Interrupt shape-checking. If you catch yourself looking in the mirror and scrutinizing your body, or if you are constantly changing outfits, stop yourself and ask "what is this really accomplishing?". Body acceptance means giving your body permission to be exactly as it is, and treating it in a kind, compassionate way, regardless of it's size or shape.
Engage in physical self-care. Take time to treat your body nicely, by nurturing it in a loving, accepting way. Get yourself a pedicure, put on a nice lotion, take a bath, get a massage. Show your body that you accept it through positive, soothing actions.
Use body affirmations. I know, they’re not your favorite, but they work! Choose positive statements that focus on how you want to feel about your body, and the relationship you are working on building with it. Examples are: I choose to reject negative body talk and view my body as a part of my whole being. I am working on accepting my body as it is. There are many affirmations online that are positive and helpful – just beware of those that focus on weight loss or changing your body.

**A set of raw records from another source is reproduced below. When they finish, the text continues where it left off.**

(** Moving the cursor of a linked log back to a time [now]: when at least
    two records are older than [now], the cursor ends in front of the first
    record not older than [now], whether it started at a record or at the end
    of the file, and the walk terminates within one pass. *)
Theorem fox_cur_move_left E fuel w pman name o0 o newer1 newer2 now :
  reader_ok E w pman name (o0 ++ o :: newer1) newer2 →
  linked 0 0 (o0 ++ o :: newer1 ++ newer2) → newer1 ++ newer2 ≠ [] →
  (newer2 = [] → pm_last_pos pman = end_link 0 0 (o0 ++ o :: newer1)) →
  o0 ≠ [] → en_t o < now → Forall (λ e, now ≤ en_t e) (newer1 ++ newer2) →
  now < pm_now pman → (S (length (newer1 ++ newer2)) < fuel)%nat →
  ∃ w' pman', fox_cur_move E fuel pman now w = Some ((0, pman'), w')
    ∧ reader_ok E w' pman' name (o0 ++ [o]) (newer1 ++ newer2)
    ∧ w_files w' = w_files w ∧ pm_last_pos pman' = log_size o0.
Proof.
  intros Hrd Hlk Hne Hlast Ho0 Ho Hge Hnow Hfuel.
  destruct (left_start E w pman name o0 o newer1 newer2 Hrd Hne Hlast)
    as (back & e & rest & Heq & Hstart).
  destruct Hrd as [[ap Hop] Hlog Hsz Hfs Hpos Ht].
  unfold fox_cur_move, fox_cursor, fox_cursor_work, fox_cursor_left. zif. rewrite Hstart.
  assert ((o0 ++ o :: newer1) ++ newer2 = o0 ++ o :: back ++ e :: rest) as Hes
    by (rewrite <-Heq; by simplify_list_eq).
  rewrite Heq, Hes in *.
  destruct (fox_cursor_left_loop_spec o0 o back e rest fuel w (pm_fd pman) name ap pman now
    (e_junk E) (pm_now pman)) as (w' & Hl & Hop' & Hf); [|done..| |].
  { rewrite length_app in Hfuel. simpl in Hfuel. lia. }
  { rewrite (snoc_middle back e rest) in Hge. by apply Forall_app in Hge as [? _]. }
  eexists w', _. split; [exact Hl|]. split_and!; [|done|done].
  constructor; rewrite <-?(snoc_middle o0 o (back ++ e :: rest)); [by exists ap|done..|].
  by destruct back.
Qed.

(** The backward walk never looks at the first record: with the cursor
    on the second record, moving to a time between the first two puts the
    cursor on the first record, although it is older than the time asked for,
    and shows the second record's time for it. *)
Theorem fox_cur_move_first E fuel w pman name o e rest now :
  reader_ok E w pman name [o] (e :: rest) → linked 0 0 (o :: e :: rest) →
  en_t o < now < en_t e → (0 < fuel)%nat →
  ∃ w' pman', fox_cur_move E fuel pman now w = Some ((0, pman'), w')
    ∧ pm_pos pman' = 0 ∧ pm_now pman' = en_t e.
Proof.
  intros [[ap Hop] Hlog Hsz Hfs Hpos Ht] (_ & Hp & _) Hnow Hfuel. simpl in Ht.
  pose proof (offset_bounds _ _ Hsz).
  destruct fuel as [|fuel]; [lia|].
  unfold fox_cur_move, fox_cursor, fox_cursor_work, fox_cursor_left. zif.
  rewrite Hpos, Hfs, u64_offset by done.
  assert (log_size [o] < log_size ([o] ++ e :: rest)).
  { rewrite log_size_app. pose proof (log_size_pos (e :: rest) ltac:(done)). lia. }
  zif. simpl fox_cursor_left_loop.
  destruct (seek_entry_int w (pm_fd pman) name ap [o] e rest (e_junk E) Hop Hlog)
    as (w1 & w2 & Hs & Hr & _); [lia|].
  change (en_size o + 0) with (log_size [o]).
  st_step Hs. zif. st_step Hr. cbv delta [HEAD_SIZE]. zif.
  cbn [t_us prev entry_head]. zif. rewrite Hp. zif.
  by eexists _, _.
Qed.

(** At the end of the file, a read whose [stop] is not before the end of
    the day takes an uninitialised head for a record: the length, the time and
    the new position it returns are those of the stack garbage. *)
Theorem fox_read_eof_garbage E w pman name es stop :
  reader_ok E w pman name es [] → fox_read_day_max E pman ≤ stop →
  head_ok (e_junk E) → log_size es + HEAD_SIZE ≤ next (e_junk E) < 2 ^ 31 →
  ∃ w' pman' p, fox_read E pman stop w
    = Some ((next (e_junk E) - log_size es - HEAD_SIZE, pman',
             FoxOut (Some p) (next (e_junk E) - log_size es - HEAD_SIZE)
               (Some (t_us (e_junk E)))), w')
    ∧ pm_pos pman' = next (e_junk E).
Proof.
  intros [[ap Hop] Hlog Hsz Hfs Hpos Ht] Hstop Hjunk Hnext. rewrite app_nil_r in *. simpl in Ht.
  pose proof (log_size_nonneg es). unfold HEAD_SIZE in *.
  destruct (opened_lseek _ _ _ _ _ Hop (log_size es)) as (w1 & Hs1 & Hop1 & Hoff1 & _); [lia|].
  assert (lseek_int (pm_fd pman) (log_size es) w = Some (log_size es, w1)) as Hs.
  { unfold lseek_int. st_step Hs1. rewrite swrap_small; [done|lia|]. simpl. eval_pow2. lia. }
  rewrite <-(zlen_layout 0 es) in Hoff1.
  destruct (opened_read _ _ _ _ _ Hop1 _ 24 Hoff1) as (w2 & Hr2 & Hop2 & Hoff2 & _).
  rewrite drop_ge, take_nil in Hr2, Hoff2 by (unfold zlen; lia).
  assert (fox_read_head (pm_fd pman) (e_junk E) w1 = Some ((0, e_junk E), w2)) as Hr.
  { unfold fox_read_head. st_step Hr2. unfold overlay_head. simpl length. rewrite drop_0.
    by rewrite app_nil_l, decode_encode_head. }
  unfold fox_read, fox_read_work. rewrite Hpos, Ht. zif.
  unfold st_bind at 1. st_step Hs. zif. st_step Hr. zif.
  rewrite swrap_small by (simpl; eval_pow2; unfold HEAD_SIZE; lia). unfold HEAD_SIZE. zif.
  assert (fox_malloc w2 = Some (true, w2)) as Hm.
  { unfold fox_malloc, st_lift. by rewrite (pop_good _ (op_sched _ _ _ _ _ Hop2)). }
  st_step Hm.
  destruct (opened_read _ _ _ _ _ Hop2 _ (Z.to_nat (next (e_junk E) - log_size es - 24)) Hoff2)
    as (w3 & Hr3 & _). rewrite drop_ge, take_nil in Hr3 by (unfold zlen; simpl; lia).
  unfold fox_read_stream, st_bind at 1. unfold st_bind at 1, st_lift at 1. rewrite Hr3.
  simpl st_ret. unfold st_ret at 1. cbv beta iota zeta. change (i32 (zlen [])) with 0. zif.
  unfold fox_cur_next. cbv zeta. change (pm_fsize (set_pos _ pman)) with (pm_fsize pman).
  rewrite Hfs, u64_offset by lia. zif. unfold st_bind, st_ret. zif.
  eexists _, _, _. by split.
Qed.
(* ===== verification/Nosched.v ===== *)
(** * Nosched: the detector of long runs without a reschedule

    The BPF programs of [detect/sched/nosched/bpf/nosched.bpf.c] and the event
    handler of [nosched.c]. A timer tick that finds the running task marked
    [need_resched] opens an episode on its CPU; while it lasts, a tick reports
    whenever the threshold has passed since the last report, and the switch
    that ends it reports its whole length when that is over the threshold.

    The specification is a machine with one optional episode per CPU, without
    the zero that stands for no episode, the tick counter, the bounded table
    and the modular clock of the code; the programs output what it outputs. *)

From S2P Require Import Prelude Bpf SchedJit.

Definition MAX_MONI_NR : nat := 1024.

Record args := Args { flag : Z; thresh : Z }.

Record latinfo := LatInfo {
  last_seen_need_resched_ns : Z; last_perf_event : Z; ticks_without_resched : Z;
}.

(** The maps. [info_map] is a per-CPU hash of which each CPU only uses the
    entry of its own number: the entry of CPU [c] is at [c]. *)
Record nos_maps := NosMaps { args_map : gmap Z args; info_map : gmap Z latinfo }.

Definition set_info (m : gmap Z latinfo) (s : nos_maps) : nos_maps := NosMaps (args_map s) m.

Definition nos_event (c : bctx) (delay stamp enter exit : Z) : event :=
  Event (u32 (c_stackid c)) (c_pid c) (u32 (c_cpu c)) delay stamp enter exit (c_comm c).

Definition account_process_tick (c : bctx) (p : task) (s : nos_maps) : nos_maps * list event :=
  match args_map s !! 0 with
  | None => (s, [])
  | Some argsp =>
      if t_pid p =? 0 then (s, [])
      else if test_tsk_need_resched p (flag argsp) =? 0 then (s, [])
      else
        let now := c_now c in
        let cpuid := c_cpu c in
        match info_map s !! cpuid with
        | Some latp =>
            if last_seen_need_resched_ns latp =? 0 then
              (set_info (<[cpuid := LatInfo now now 0]> (info_map s)) s, [])
            else
              let ticks := i32 (ticks_without_resched latp + 1) in
              let resched_latency := u64 (now - last_perf_event latp) in
              if thresh argsp <? resched_latency then
                (set_info (<[cpuid := LatInfo (last_seen_need_resched_ns latp) now ticks]>
                   (info_map s)) s,
                 [nos_event c (u64 (now - last_seen_need_resched_ns latp))
                    (last_seen_need_resched_ns latp) 0 0])
              else
                (set_info (<[cpuid := LatInfo (last_seen_need_resched_ns latp)
                   (last_perf_event latp) ticks]> (info_map s)) s, [])
        | None =>
            (set_info (map_update MAX_MONI_NR BPF_ANY cpuid (LatInfo now now 0) (info_map s)).2 s, [])
        end
  end.

Definition handle_switch (c : bctx) (s : nos_maps) : nos_maps * list event :=
  match args_map s !! 0 with
  | None => (s, [])
  | Some argp =>
      let cpuid := c_cpu c in
      match info_map s !! cpuid with
      | None => (s, [])
      | Some latp =>
          let now := c_now c in
          let enter := last_seen_need_resched_ns latp in
          if negb (thresh argp =? 0) && negb (enter =? 0) && (thresh argp <? u64 (now - enter)) then
            (set_info (<[cpuid := LatInfo 0 now (ticks_without_resched latp)]> (info_map s)) s,
             [nos_event c (u64 (now - last_seen_need_resched_ns latp)) now enter now])
          else
            (set_info (<[cpuid := LatInfo 0 (last_perf_event latp) (ticks_without_resched latp)]>
               (info_map s)) s, [])
      end
  end.

Inductive nos_in := Tick (c : bctx) (p : task) | Switch (c : bctx).

#[global] Instance nos_tracer : Tracer nos_maps nos_in event := λ i,
  match i with Tick c p => account_process_tick c p | Switch c => handle_switch c end.

#[global] Instance nos_ctx : HasCtx nos_in := λ i, match i with Tick c _ | Switch c => c end.

(** ** User space *)

Definition update_summary (get_container : Z → option string) :
  sched_jit_summary → event → sched_jit_summary := SchedJit.update_summary get_container.

(** [handle_event] with [env.summary] set: only the end of an episode counts. *)
Definition handle_event (get_container : Z → option string) (nr_cpus : Z)
    (s : sched_jit_summary) (ev : event) : sched_jit_summary :=
  let e := Event (ev_ret ev) (ev_pid ev) (ev_cpu ev) (ev_delay ev / (1000 * 1000))
             (ev_stamp ev) (ev_enter ev) (ev_exit ev) (ev_comm ev) in
  if u32 (nr_cpus - 1) <? ev_cpu e then s
  else if negb (ev_exit e =? 0) then update_summary get_container s e else s.

(** ** The specification *)

Section spec.
Context (a : args).

(** A tick that sees a task, not the idle one, marked to be rescheduled. *)
Definition marked (p : task) : bool :=
  negb (t_pid p =? 0) && negb (test_tsk_need_resched p (flag a) =? 0).

(** The open episodes: CPU to start and last report. *)
Definition nos_spec_step (i : nos_in) (eps : gmap Z (Z * Z)) : gmap Z (Z * Z) * list event :=
  match i with
  | Tick c p =>
      if marked p then
        match eps !! c_cpu c with
        | None => (<[c_cpu c := (c_now c, c_now c)]> eps, [])
        | Some (st, lp) =>
            if thresh a <? c_now c - lp then
              (<[c_cpu c := (st, c_now c)]> eps, [nos_event c (c_now c - st) st 0 0])
            else (eps, [])
        end
      else (eps, [])
  | Switch c =>
      match eps !! c_cpu c with
      | None => (eps, [])
      | Some (st, _) =>
          (delete (c_cpu c) eps,
           if negb (thresh a =? 0) && (thresh a <? c_now c - st)
           then [nos_event c (c_now c - st) (c_now c) st (c_now c)] else [])
      end
  end.

Fixpoint nos_spec (tr : list nos_in) (eps : gmap Z (Z * Z)) : list event :=
  match tr with
  | [] => []
  | i :: tr' => (nos_spec_step i eps).2 ++ nos_spec tr' (nos_spec_step i eps).1
  end.

(** How the table represents the episodes. *)
Definition rep (now : Z) (l : option latinfo) (ep : option (Z * Z)) : Prop :=
  match ep with
  | None => ∀ x, l = Some x → last_seen_need_resched_ns x = 0
  | Some (st, lp) => 0 < st ≤ lp ∧ lp ≤ now ∧ ∃ k, l = Some (LatInfo st lp k)
  end.

Record nos_sim (now : Z) (s : nos_maps) (eps : gmap Z (Z * Z)) : Prop := {
  ns_args : args_map s !! 0 = Some a;
  ns_rep cpu : rep now (info_map s !! cpu) (eps !! cpu);
  ns_cpus cpu : is_Some (info_map s !! cpu) → 0 ≤ cpu < Z.of_nat MAX_MONI_NR;
}.

Lemma rep_mono now now' l ep : now ≤ now' → rep now l ep → rep now' l ep.
Proof. intros Hle. destruct ep as [[st lp]|]; [|done]. simpl. intros (? & ? & ?). split_and!; [lia..|done]. Qed.

(** A step that writes only the entry of its CPU keeps the simulation. *)
Lemma nos_sim_write now now' s eps cpu l ep :
  nos_sim now s eps → now ≤ now' → 0 ≤ cpu < Z.of_nat MAX_MONI_NR →
  rep now' (Some l) ep →
  nos_sim now' (set_info (<[cpu := l]> (info_map s)) s) (partial_alter (λ _, ep) cpu eps).
Proof.
  intros [Ha Hr Hc] Hle Hcpu Hrep. split; [done| |]; intros k; simpl.
  - destruct (decide (k = cpu)) as [->|Hne].
    + by rewrite lookup_insert_eq, lookup_partial_alter_eq.
    + rewrite lookup_insert_ne, lookup_partial_alter_ne by done. by eapply rep_mono.
  - destruct (decide (k = cpu)) as [->|Hne]; [done|]. rewrite lookup_insert_ne by done. apply Hc.
Qed.

Lemma nos_sim_later now now' s eps : nos_sim now s eps → now ≤ now' → nos_sim now' s eps.
Proof. intros [Ha Hr Hc] Hle. split; [done| |done]. intros k. by eapply rep_mono. Qed.

Lemma nos_step now s eps i :
  nos_sim now s eps → 0 < now → 0 ≤ thresh a < 2 ^ 64 →
  now ≤ c_now (ctx_of i) < 2 ^ 64 → 0 ≤ c_cpu (ctx_of i) < Z.of_nat MAX_MONI_NR →
  (handle i s).2 = (nos_spec_step i eps).2
  ∧ nos_sim (c_now (ctx_of i)) (handle i s).1 (nos_spec_step i eps).1.
Proof.
  intros Hsim Hpos Hth Hnow Hcpu. pose proof Hsim as [Ha Hr Hc].
  destruct i as [c p|c]; cbv [ctx_of nos_ctx handle nos_tracer nos_spec_step] in *;
    specialize (Hr (c_cpu c)).
  - unfold account_process_tick, marked. rewrite Ha.
    destruct (t_pid p =? 0); simpl negb; cbn [andb]; [split; [done|apply (nos_sim_later now); [done|lia]]|].
    destruct (test_tsk_need_resched p (flag a) =? 0); simpl negb; cbv iota;
      [split; [done|apply (nos_sim_later now); [done|lia]]|].
    destruct (eps !! c_cpu c) as [[st lp]|] eqn:He; simpl in Hr.
    + destruct Hr as (H1 & H2 & k & ->). simpl. rewrite (proj2 (Z.eqb_neq st 0)) by lia.
      rewrite !(wrap_small 64) by lia. destruct (Z.ltb_spec (thresh a) (c_now c - lp)); split; try done.
      * apply (nos_sim_write now); [done|lia|done|]. simpl. split_and!; [lia..|by eexists].
      * assert (eps = partial_alter (λ _, Some (st, lp)) (c_cpu c) eps) as Heps
          by (by rewrite <-He; symmetry; apply partial_alter_self).
        simpl. rewrite Heps. apply (nos_sim_write now); [done|lia|done|].
        simpl. split_and!; [lia..|by eexists].
    + assert (rep (c_now c) (Some (LatInfo (c_now c) (c_now c) 0)) (Some (c_now c, c_now c))) as Hnew
        by (simpl; split_and!; [lia..|by eexists]).
      destruct (info_map s !! c_cpu c) as [latp|] eqn:Hl.
      * rewrite (Hr latp eq_refl). simpl. split; [done|]. apply (nos_sim_write now); [done|lia|done|done].
      * rewrite map_update_room by (left; by eapply map_room). split; [done|].
        apply (nos_sim_write now); [done|lia|done|done].
  - unfold handle_switch. rewrite Ha. destruct (eps !! c_cpu c) as [[st lp]|] eqn:He; simpl in Hr.
    + destruct Hr as (H1 & H2 & k & ->). simpl. rewrite (proj2 (Z.eqb_neq st 0)) by lia.
      rewrite !(wrap_small 64) by lia. simpl negb. rewrite andb_true_r.
      split; [by case_match|]. case_match; (apply (nos_sim_write now); [done|lia|done|by intros ? [= <-]]).
    + destruct (info_map s !! c_cpu c) as [latp|] eqn:Hl.
      * rewrite (Hr latp eq_refl). simpl negb. rewrite andb_false_r. split; [done|]. simpl.
        assert (eps = partial_alter (λ _, None) (c_cpu c) eps) as ->
          by (by rewrite <-He; symmetry; apply partial_alter_self).
        apply (nos_sim_write now); [done|lia|done|by intros ? [= <-]].
      * split; [done|]. apply (nos_sim_later now); [done|lia].
Qed.

Lemma nos_refines tr : ∀ now s eps,
  nos_sim now s eps → 0 < now → 0 ≤ thresh a < 2 ^ 64 → clock_from now tr →
  Forall (λ i, 0 ≤ c_cpu (ctx_of i) < Z.of_nat MAX_MONI_NR) tr →
  (run tr s).2 = nos_spec tr eps.
Proof.
  induction tr as [|i tr IH]; intros now s eps Hsim Hpos Hth Hclk Hcpu; [done|].
  destruct Hclk as [Hnow Hclk]. apply Forall_cons in Hcpu as [Hc Hcpu].
  destruct (nos_step now s eps i) as [He Hsim']; [done..|].
  rewrite run_cons. simpl. rewrite He. f_equal.
  apply (IH (c_now (ctx_of i))); [done|lia|done..].
Qed.
End spec.

(** The maps once user space has stored the arguments. *)
Definition nos_maps0 (a : args) : nos_maps := NosMaps {[0 := a]} ∅.

(** C18: on a machine of at most 1024 CPUs and under a clock that does not go
    back, the programs output exactly what the machine of episodes outputs,
    for every interleaving of the CPUs' ticks and switches. *)
Theorem nosched_refines a tr :
  0 ≤ thresh a < 2 ^ 64 → clock_from 1 tr →
  Forall (λ i, 0 ≤ c_cpu (ctx_of i) < Z.of_nat MAX_MONI_NR) tr →
  (run tr (nos_maps0 a)).2 = nos_spec a tr ∅.
Proof.
  intros Hth Hclk Hcpu. apply (nos_refines a tr 1); [|lia|done..].
  split; simpl; [by rewrite lookup_singleton_eq|by intros cpu; rewrite !lookup_empty|].
  intros cpu [x Hx]. by rewrite lookup_empty in Hx.
Qed.

Definition s_ctx (now cpu : Z) : bctx := BCtx now cpu 42 "t" 7.
(** A task with bit 3 ([TIF_NEED_RESCHED] of x86) set. *)
Definition s_task : task := Task 42 42 [] true 8 0 1.

Lemma nosched_refines_witness :
  (run [Tick (s_ctx 100 0) s_task; Tick (s_ctx 160 0) s_task; Switch (s_ctx 190 0)]
     (nos_maps0 (Args 3 50))).2
  = [nos_event (s_ctx 160 0) 60 100 0 0; nos_event (s_ctx 190 0) 90 190 100 190].
Proof.
  rewrite (nosched_refines (Args 3 50)); [reflexivity|done|by repeat split|].
  repeat constructor; simpl; lia.
Defined.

GO TO THE BEACH! Regardless of what your body looks like, you have the right to participate in whatever summer activities you want. Focusing on the negative aspects of your body takes away all of the other experiences that go along with the summer months – enjoying the warm weather, time with friends and family, engaging with nature, travelling, etc. Take some time to reflect on what you get out of these experiences, and what you want to focus on as you are engaging in the activity.
Manoevering through the many ads, posts, images, and articles that bombard us daily about how we should dislike our bodies can be difficult. Taking time to practise each of the above actions can help you to separate from the messages and work towards body acceptance!